— TASK INPUT —

***

Section Block.
Context (bn : Z) (ts : option Z) (trees : list (gostring * CallFrame)).
Context (Hnd : NoDup trees.*1) (Hslash : Forall (λ t, slash ∉ t.1) trees).

Definition block_frames : list InternalTransaction := trees ≫= λ t, FlattenCallFrame t.1 bn ts t.2.

Lemma elem_failed_keys tx f q :
  (tx, f) ∈ trees → path_ok q → key tx (traceAddr q) ∈ failed_keys block_frames ↔ failed_at f q.
Proof using Hnd Hslash.
  intros Ht Hq. rewrite Forall_forall in Hslash. unfold failed_keys, failed_at.
  rewrite elem_of_list_to_set, list_elem_of_fmap. split.
  - intros (r & E & [Herr Hr]%list_elem_of_filter). unfold block_frames in Hr.
    apply list_elem_of_bind in Hr as ([tx' f'] & Hr & Ht'). cbn in Hr. unfold FlattenCallFrame in Hr.
    rewrite flatten_nodes in Hr. apply list_elem_of_fmap in Hr as ([q' g] & -> & Hr). cbn in E, Herr.
    apply elem_nodes in Hr as (s & -> & Hs & Hg). cbn in E.
    apply key_inj in E as [-> E]; [|exact (Hslash _ Ht)|exact (Hslash _ Ht')].
    apply traceAddr_inj in E as ->; [|done|done].
    assert ((tx', f) = (tx', f')) as [= ->] by (by eapply (NoDup_fmap_elem_inj fst)).
    exists g. split; [done|]. by apply optional_some.
  - intros (g & Hg & He). exists (row tx bn ts q g). split; [done|]. apply list_elem_of_filter. split; [by apply optional_some|].
    unfold block_frames. apply list_elem_of_bind. exists (tx, f). split; [|done]. cbn. unfold FlattenCallFrame.
    rewrite flatten_nodes. apply list_elem_of_fmap. exists (q, g). split; [done|]. apply elem_nodes. by exists q.
Qed.

Lemma internalCreations_live :
  internalCreations block_frames = trees ≫= λ t, (λ x, row t.1 bn ts x.1 x.2) <$> live [] t.2.
Proof using Hnd Hslash.
  unfold internalCreations. set (failed := failed_keys block_frames). unfold block_frames. rewrite filter_bind.
  apply bind_ext_elem. intros [tx f] Ht. cbn [fst snd]. unfold FlattenCallFrame. rewrite flatten_nodes.
  set (blockedb q := bool_decide (key tx [] ∈ failed) || anyEnclosingFailed failed tx (traceAddr q)).
  assert (∀ q, path_ok q → q ≠ [] → blockedb q = true ↔ blocked f q) as Hb.
  { intros q Hq Hqn. unfold blockedb. rewrite orb_true_iff, bool_decide_eq_true, anyEnclosingFailed_spec by done.
    change (key tx []) with (key tx (traceAddr [])). unfold failed. rewrite (elem_failed_keys tx f []) by done. split.
    - intros [H|(p & _ & (r & Hr & ->) & H)]; [by exists []; split; [by exists q|]|].
      apply Forall_app in Hq as [Hp _]. apply (elem_failed_keys tx f) in H; [|done|done].
      exists p. split; [by exists r|done].
    - intros (p & (r & Hr & ->) & H). apply Forall_app in Hq as [Hp _].
      destruct (decide (p = [])) as [->|Hpn]; [by left|]. right. exists p.
      split_and!; [done|by exists r|]. by apply (elem_failed_keys tx f). }
  rewrite (filter_fmap_ext _ _ (λ x, keep blockedb x = true)).
  - f_equal. apply (keep_live f); [done|done|done|]. intros (q & (r & Hr & E) & _). by destruct q, r.
  - intros [q g] Hq. apply elem_nodes in Hq as (s & -> & Hs & _). cbn [fst snd app].
    unfold keep. cbn [fst snd]. rewrite is_creation_row by done. unfold blockedb. cbn [TxHash TraceAddress row].
    rewrite negb_orb, !andb_assoc. done.
Qed.
End Block.
Definition count_internal (s : gmap gostring AddressStatsDelta) (it : InternalTransaction) : gmap gostring AddressStatsDelta :=
  let s := on_delta add_internal (From it) blockNumber s in
  match To it with
  | Some to => if EqualFold to (From it) then s else on_delta add_internal to blockNumber s
  | None => s
  end.

Definition strOr (s : option gostring) (fallback : gostring) : gostring :=
  match s with None => fallback | Some s => TrimSpace s end.

Definition contractFromCreation (getCode : gostring → res contract_err gostring) (it : InternalTransaction) (to : gostring) : option contract_row :=
  let code := TrimPrefix (strOr (Output it) []) $"0x" in
  let row code := mkContractRow (ToLower to) code (Hash_Hex (BytesToHash (FromHex code))) (ToLower (From it)) (CallTrace.TxHash it) blockNumber in
  if decide (code = []) then
    match getCode (HexToAddress to) with
    | Err _ => None
    | Ok raw => if decide (raw = []) then None else Some (row (Bytes2Hex raw))
    end
  else Some (row code).

(** The errors of the code reads of a frame: one when its output has no code. *)
Definition creation_err (it : InternalTransaction) (to : gostring) : list contract_err :=
  if CodeAtBlock c && bool_decide (TrimPrefix (strOr (Output it) []) $"0x" = []) then
    match contractCode c nd (HexToAddress to) blockNumber with Err e => [e] | Ok _ => [] end
  else [].

Definition add_internal_creation (b : build) (it : InternalTransaction) : build :=
  match To it with
  | None => b  (* internalCreations keeps only frames with a recipient *)
  | Some to =>
      let errs := b_codeErrs b ++ creation_err it to in
      match contractFromCreation (λ a, contractCode c nd a blockNumber) it to with
      | None => mkBuild (b_txs b) (b_logs b) (b_transfers b) (b_contracts b) (b_nfts b) (b_stats b) (b_addressTxs b)
                  (b_newTokens b) (b_newTokenTx b) (b_work b) (b_uris b) (b_contractCache b) errs
      | Some row =>
          mkBuild (b_txs b) (b_logs b) (b_transfers b) (b_contracts b ++ [row]) (b_nfts b)
            (on_delta (or_contract true) (cr_address row) blockNumber (b_stats b)) (b_addressTxs b)
            (b_newTokens b) (b_newTokenTx b) (b_work b) (b_uris b) ({[ToLower (cr_address row)]} ∪ b_contractCache b) errs
      end
  end.
(** The rows that found their place taken must be the same log again. *)
Definition same_log {A} (tx_of : A → gostring) (m : gmap (Z * Z) A) (x : Z * Z * gostring) : bool :=
  match m !! x.1 with Some r => EqualFold (tx_of r) x.2 | None => true end.
Definition checkLogConflicts {A} (tx_of : A → gostring) (m : gmap (Z * Z) A) (conflicts : list (Z * Z * gostring)) : bool :=
  forallb (same_log tx_of m) conflicts.

Fixpoint insert_logs (ls : list log_row) (m : gmap (Z * Z) log_row) (conflicts : list (Z * Z * gostring))
    : gmap (Z * Z) log_row * list (Z * Z * gostring) :=
  match ls with
  | [] => (m, conflicts)
  | l :: ls =>
      let '(m, new) := insert_new (lr_block l, lr_index l) (lower_log l) m in
      insert_logs ls m (if new then conflicts else conflicts ++ [(lr_block l, lr_index l, lr_tx l)])
  end.

(** What one batch moves of a token: transfers, and the supply its ERC20 mints
    and burns imply. *)
Definition tokenStatsDelta : Type := Z * Z.
Definition supply_of (from to : gostring) (v : Z) : Z :=
  (if decide (from = zero_text) then v else 0) - (if decide (to = zero_text) then v else 0).
Definition add_token_delta (token : gostring) (supply : Z) (ds : gmap gostring tokenStatsDelta) : gmap gostring tokenStatsDelta :=
  let '(n, s) := default (0, 0) (ds !! token) in <[token := (n + 1, s + supply)]> ds.

Record transfer_acc := mkTransferAcc {
  ta_table : gmap (Z * Z) transfer_row; ta_delta : Z; ta_tokens : gmap gostring tokenStatsDelta;
  ta_conflicts : list (Z * Z * gostring) }.

Fixpoint insert_transfers (trs : list transfer_row) (a : transfer_acc) : res write_err transfer_acc :=
  match trs with
  | [] => Ok a
  | t :: trs =>
      try v := numeric_value (tr_value t) in
      let '(m, new) := insert_new (tr_block t, tr_index t) (lower_transfer t) (ta_table a) in
      if new then
        let supply := if decide (tr_type t = TokenTypeERC20) then supply_of (ToLower (tr_from t)) (ToLower (tr_to t)) v else 0 in
        insert_transfers trs (mkTransferAcc m (ta_delta a + 1) (add_token_delta (ToLower (tr_token t)) supply (ta_tokens a)) (ta_conflicts a))
      else insert_transfers trs (mkTransferAcc m (ta_delta a) (ta_tokens a) (ta_conflicts a ++ [(tr_block t, tr_index t, tr_tx t)]))
  end.

Definition insert_internal (its : list InternalTransaction) (m : gmap (gostring * gostring) InternalTransaction) :=
  foldl (λ m it, (insert_new (TxHash it, TraceAddress it) (lower_internal it) m).1) m its.

(** ** BeginBlockData *)

Record begun := mkBegun { g_tables : tables; g_blocks : Z; g_txs : Z; g_transfers : Z; g_tokens : gmap gostring tokenStatsDelta }.
(** [None]: another writer had stored this block. *)

Definition storedBlockDiffers (s : tables) (b : block_row) : bool :=
  match s_blocks s !! br_number b with Some r => negb (EqualFold (br_hash r) (br_hash b)) | None => false end.

(** A block's number or its hash is taken. *)
Definition block_conflict (s : tables) (b : block_row) : bool :=
  bool_decide (is_Some (s_blocks s !! br_number b)) ||
  existsb (λ r, bool_decide (br_hash r = br_hash b)) (snd <$> map_to_list (s_blocks s)).

(** Everything after the block row. *)
Definition write_own (d : BlockData) (s : tables) (blocks : gmap Z block_row) (nblocks : Z) : res write_err (option begun) :=
  try (txs, ntxs) := insert_txs (buildTokenTransferTxSet (bd_transfers d)) (bd_txs d) (s_txs s) 0 in
  let '(logs, conflicts) := insert_logs (bd_logs d) (s_logs s) [] in
  if negb (checkLogConflicts lr_tx logs conflicts) then Err ErrLogIndexPerTransaction
  else
    try a := insert_transfers (bd_transfers d) (mkTransferAcc (s_transfers s) 0 ∅ []) in
    if negb (checkLogConflicts tr_tx (ta_table a) (ta_conflicts a)) then Err ErrLogIndexPerTransaction
    else Ok (Some (mkBegun
      (mkTables blocks txs logs (ta_table a) (insert_internal (bd_internal d) (s_internal s)) (s_contracts s) (s_tokens s)
         (s_nfts s) (s_stats s) (s_counters s) (s_reverted s) (s_reverts s))
      nblocks ntxs (ta_delta a) (ta_tokens a))).

Definition BeginBlockData (d : BlockData) (s : tables) : res write_err (option begun) :=
  match bd_block d with
  | None => write_own d s (s_blocks s) 0
  | Some b =>
      if block_conflict s b then if storedBlockDiffers s b then Err StoredBlockDiffers else Ok None
      else write_own d s (<[br_number b := b]> (s_blocks s)) 1
  end.

(** ** Finish: the rows blocks share

    Each phase works on its rows in key order, so that two writers cannot
    deadlock. A row is reached by one key, and the sorts are stable, so the
    tables it leaves are those of the rows taken in the order they came. *)

Definition insert_contracts (crs : list contract_row) (m : gmap gostring contract_row) : gmap gostring contract_row :=
  foldl (λ m r, (insert_new (ToLower (cr_address r)) r m).1) m crs.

***

— WHAT THIS TASK INVOLVES —
Keeping every character as it is, restate the lines above that run from the line with "to blockNumber s" through the line with "mkBuild (b_txs b) (b_logs b) (b_transfers b) (b_contracts b ++", both included, and nothing else.

— RESULT FOR THIS TASK —
  | Some to => if EqualFold to (From it) then s else on_delta add_internal to blockNumber s
  | None => s
  end.

Definition strOr (s : option gostring) (fallback : gostring) : gostring :=
  match s with None => fallback | Some s => TrimSpace s end.

Definition contractFromCreation (getCode : gostring → res contract_err gostring) (it : InternalTransaction) (to : gostring) : option contract_row :=
  let code := TrimPrefix (strOr (Output it) []) $"0x" in
  let row code := mkContractRow (ToLower to) code (Hash_Hex (BytesToHash (FromHex code))) (ToLower (From it)) (CallTrace.TxHash it) blockNumber in
  if decide (code = []) then
    match getCode (HexToAddress to) with
    | Err _ => None
    | Ok raw => if decide (raw = []) then None else Some (row (Bytes2Hex raw))
    end
  else Some (row code).

(** The errors of the code reads of a frame: one when its output has no code. *)
Definition creation_err (it : InternalTransaction) (to : gostring) : list contract_err :=
  if CodeAtBlock c && bool_decide (TrimPrefix (strOr (Output it) []) $"0x" = []) then
    match contractCode c nd (HexToAddress to) blockNumber with Err e => [e] | Ok _ => [] end
  else [].

Definition add_internal_creation (b : build) (it : InternalTransaction) : build :=
  match To it with
  | None => b  (* internalCreations keeps only frames with a recipient *)
  | Some to =>
      let errs := b_codeErrs b ++ creation_err it to in
      match contractFromCreation (λ a, contractCode c nd a blockNumber) it to with
      | None => mkBuild (b_txs b) (b_logs b) (b_transfers b) (b_contracts b) (b_nfts b) (b_stats b) (b_addressTxs b)
                  (b_newTokens b) (b_newTokenTx b) (b_work b) (b_uris b) (b_contractCache b) errs
      | Some row =>
          mkBuild (b_txs b) (b_logs b) (b_transfers b) (b_contracts b ++ [row]) (b_nfts b)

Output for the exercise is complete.